The Sedulous Farrago of a Woman’s Mind

However, the majority of women are neither harlots nor courtesans; nor do they sit clasping pug dogs to dusty velvet all through the summer afternoon. But what do they do then?  –Virginia Woolf, A Room of One’s Own (88)


The well-known first few lines of Virginia Woolf’s A Room of One’s Own, sum up her thesis neatly; she declares that a woman must have money and a room of her own in order to write. Having come into a bit of money, Woolf was in a position of some authority to make these statements.  At nearly one hundred years distance, it offers a still (depressingly) prescient message.

There was another ten-shilling note in my purse; I noticed it, because it is a fact that still takes my breath away – the power of my purse to breed ten-shilling notes automatically. (38)
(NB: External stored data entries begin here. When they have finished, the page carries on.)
(** * Signing and attestation persistence: a shallow embedding

    Two Go files are embedded here:
    - [vendor/github.com/sigstore/sigstore/pkg/signature/kms/azure/signer.go]
      (module [Azure]): the KMS-backed signer/verifier and its conversion
      between the raw [r || s] signature and ASN.1 DER;
    - [pkg/chains/storage/tekton/tekton.go] (module [Tekton]): the storage
      backend that keeps payload, signature, certificate and chain as
      base64 annotations of a TaskRun.

    Byte strings are [list byte]; Go integers are [Z] with their wrap-around
    written out; Go's [(value, error)] results are the sum [Result]; calls
    that leave the process (the KMS client, the Kubernetes client) are
    recorded in a call log returned next to the result. *)

From Stdlib Require Import ZArith List Lia Bool String Ascii ZifyBool.
From Stdlib.Strings Require Import Byte.
From stdpp Require Import gmap strings list.
Import ListNotations.

Local Open Scope Z_scope.

(** ** Common data *)

Definition bytes := list byte.

(** [uint(b)] of a byte. *)
Definition byteZ (b : byte) : Z := Z.of_N (Byte.to_N b).

(** [uint8(z)]: conversion to a byte truncates to the low eight bits. *)
Definition Zbyte (z : Z) : byte :=
  match Byte.of_N (Z.to_N (z mod 256)) with
  | Some b => b
  | None => x00
  end.

(** Go's [(v, err)] pair where exactly one side is meaningful. *)
Inductive Result (E A : Type) : Type :=
| Ok (v : A)
| Err (e : E).
Arguments Ok {E A} v.
Arguments Err {E A} e.

Definition isOk {E A} (r : Result E A) : bool :=
  match r with Ok _ => true | Err _ => false end.

(** [context.Context] values: the two empty contexts the standard library
    hands out, and contexts a caller derived (with a deadline or a cancel
    function), told apart by an identifier. *)
Inductive Context : Type :=
| Background
| TODO
| CallerCtx (id : nat).

(** ** math/big: the part of [big.Int] the signer uses *)

Module big.

(** A [big.Int] is an integer of any size. *)
Definition Int := Z.

(** [z.SetBytes(buf)]: [buf] read as a big-endian unsigned integer. *)
Definition SetBytes (buf : bytes) : Int :=
  fold_left (fun acc b => acc * 256 + byteZ b) buf 0.

(** Big-endian digits of [n] in base 256, most significant first, pushed
    in front of [acc]; [fuel] bounds the number of digits. *)
Fixpoint natBytes (fuel : nat) (n : Z) (acc : bytes) : bytes :=
  match fuel with
  | O => acc
  | S fuel' =>
      if n =? 0 then acc
      else natBytes fuel' (n / 256) (Zbyte n :: acc)
  end.

(** [x.Bytes()]: the absolute value of [x] as a big-endian byte slice,
    without leading zero bytes (empty for zero). *)
Definition Bytes (x : Int) : bytes :=
  natBytes (S (Z.to_nat (Z.log2 (Z.abs x)))) (Z.abs x) [].

(** [x.Sign()]. *)
Definition Sign (x : Int) : Z := Z.sgn x.

End big.

(** ** golang.org/x/crypto/cryptobyte *)

Module asn1.
(** [asn1.Tag] values used by the signer. *)
Definition INTEGER : byte := x02.
Definition SEQUENCE : byte := x30.
End asn1.

Module cryptobyte.

Inductive BuildError : Type :=
| ErrHighTagNumber (tag : byte)
| ErrChildTooLong.

(** Modelled from the spec: package golang.org/x/crypto/cryptobyte is
    vendored next to signer.go but is not under src/. The spec asks for
    "ASN.1 DER SEQUENCE { INTEGER r, INTEGER s }"; the builder below lays
    a DER element out as the library does: identifier octet, definite
    length in the fewest octets, contents. A [Builder] is the bytes
    written so far, or the first error met. *)
Record Builder : Type := mkBuilder {
  err : option BuildError;
  result : bytes
}.

Definition newBuilder : Builder := mkBuilder None [].

(** [b.add(bytes...)]. *)
Definition add (bs : bytes) (b : Builder) : Builder :=
  match err b with
  | Some _ => b
  | None => mkBuilder None (result b ++ bs)
  end.

(** Modelled from the spec: the DER length octets that the library's
    flushChild writes for a pending ASN.1 child of [length] bytes: short
    form up to 0x7f, otherwise 0x80|k followed by the k big-endian octets
    of the length; more than 0xfffffffe bytes is an error. *)
Definition asn1Length (length : Z) : option bytes :=
  if 0xfffffffe <? length then None
  else if 0xffffff <? length then
    Some [x84; Zbyte (Z.shiftr length 24); Zbyte (Z.shiftr length 16);
          Zbyte (Z.shiftr length 8); Zbyte length]
  else if 0xffff <? length then
    Some [x83; Zbyte (Z.shiftr length 16); Zbyte (Z.shiftr length 8);
          Zbyte length]
  else if 0xff <? length then
    Some [x82; Zbyte (Z.shiftr length 8); Zbyte length]
  else if 0x7f <? length then
    Some [x81; Zbyte length]
  else Some [Zbyte length].

(** Modelled from the spec: [b.AddASN1(tag, f)] of the missing library:
    the identifier octet, then the contents that [f] writes into a child
    builder, prefixed by their DER length. *)
Definition AddASN1 (tag : byte) (f : Builder -> Builder) (b : Builder)
  : Builder :=
  match err b with
  | Some _ => b
  | None =>
      if Z.land (byteZ tag) 0x1f =? 0x1f
      then mkBuilder (Some (ErrHighTagNumber tag)) (result b)
      else
        let child := f newBuilder in
        match err child with
        | Some e => mkBuilder (Some e) (result b)
        | None =>
            match asn1Length (Z.of_nat (length (result child))) with
            | None => mkBuilder (Some ErrChildTooLong) (result b)
            | Some hdr =>
                mkBuilder None (result b ++ tag :: hdr ++ result child)
            end
        end
  end.

(** Contents octets of a DER INTEGER: the shortest two's-complement
    big-endian form of [n]. *)
Definition bigIntContents (n : big.Int) : bytes :=
  if big.Sign n <? 0 then
    let bs := map (fun b => Zbyte (Z.lxor (byteZ b) 0xff))
                  (big.Bytes (Z.opp n - 1)) in
    match bs with
    | [] => [xff]
    | b0 :: _ => if Z.land (byteZ b0) 0x80 =? 0 then xff :: bs else bs
    end
  else if big.Sign n =? 0 then [x00]
  else
    let bs := big.Bytes n in
    match bs with
    | [] => bs
    | b0 :: _ => if negb (Z.land (byteZ b0) 0x80 =? 0) then x00 :: bs else bs
    end.

(** Modelled from the spec: [b.AddASN1BigInt(n)] of the missing library,
    an INTEGER element holding [n]. *)
Definition AddASN1BigInt (n : big.Int) (b : Builder) : Builder :=
  match err b with
  | Some _ => b
  | None => AddASN1 asn1.INTEGER (add (bigIntContents n)) b
  end.

(** [b.Bytes()]. *)
Definition Bytes (b : Builder) : Result BuildError bytes :=
  match err b with
  | Some e => Err e
  | None => Ok (result b)
  end.

(** [s.readUnsigned(&out, length)] on the first [length] bytes: a
    big-endian [uint32]. *)
Definition readUnsigned (v : bytes) : Z :=
  fold_left (fun acc b => Z.lor (Z.shiftl acc 8 mod 2 ^ 32) (byteZ b)) v 0.

(** Modelled from the spec: the first half of the library's [readASN1],
    which reads the identifier and length octets of [s]. The spec's
    "strictly as DER" is X.690 DER: a single identifier octet, and a
    definite length in the fewest octets. The result is the length of the
    whole element (header included, a [uint32]) and the length of its
    header. *)
Definition asn1Header (s : bytes) : option (Z * Z) :=
  match s with
  | tag :: lenByte :: _ =>
      if Z.land (byteZ tag) 0x1f =? 0x1f then None
      else if Z.land (byteZ lenByte) 0x80 =? 0 then
        Some (byteZ lenByte + 2, 2)
      else
        let lenLen := Z.land (byteZ lenByte) 0x7f in
        if (lenLen =? 0) || (4 <? lenLen)
           || (Z.of_nat (length s) <? 2 + lenLen)
        then None
        else
          let len32 :=
            readUnsigned (firstn (Z.to_nat lenLen) (skipn 2 s)) in
          if len32 <? 128 then None
          else if Z.shiftr len32 ((lenLen - 1) * 8) =? 0 then None
          else
            let headerLen := 2 + lenLen in
            if (headerLen + len32) mod 2 ^ 32 <? len32 then None
            else Some ((headerLen + len32) mod 2 ^ 32, headerLen)
  | _ => None
  end.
Cash rules everything: that is as true for men as it is for women, however, we women simply have always been, and still are, the poorer half of society. I am, regrettably, neither an expert on having money, nor on having a room of one’s own. However, I wondered, as I read this rather brilliant little book, about that last point. Woolf spends a lot of time talking about the dearth of female literature, she adds odious quotes that would make most humans cringe, showing up the dumbest things a man is capable of saying on the subject of women and their intellectual capacities. She also clearly understands that the difference between men and women is potentially the all-important and wonderful thing.

It would be a thousand pities if women wrote like men, or lived like men, or looked like men, for if two sexes are quite inadequate, considering the vastness and variety of the world, how should we manage with one only? – (87)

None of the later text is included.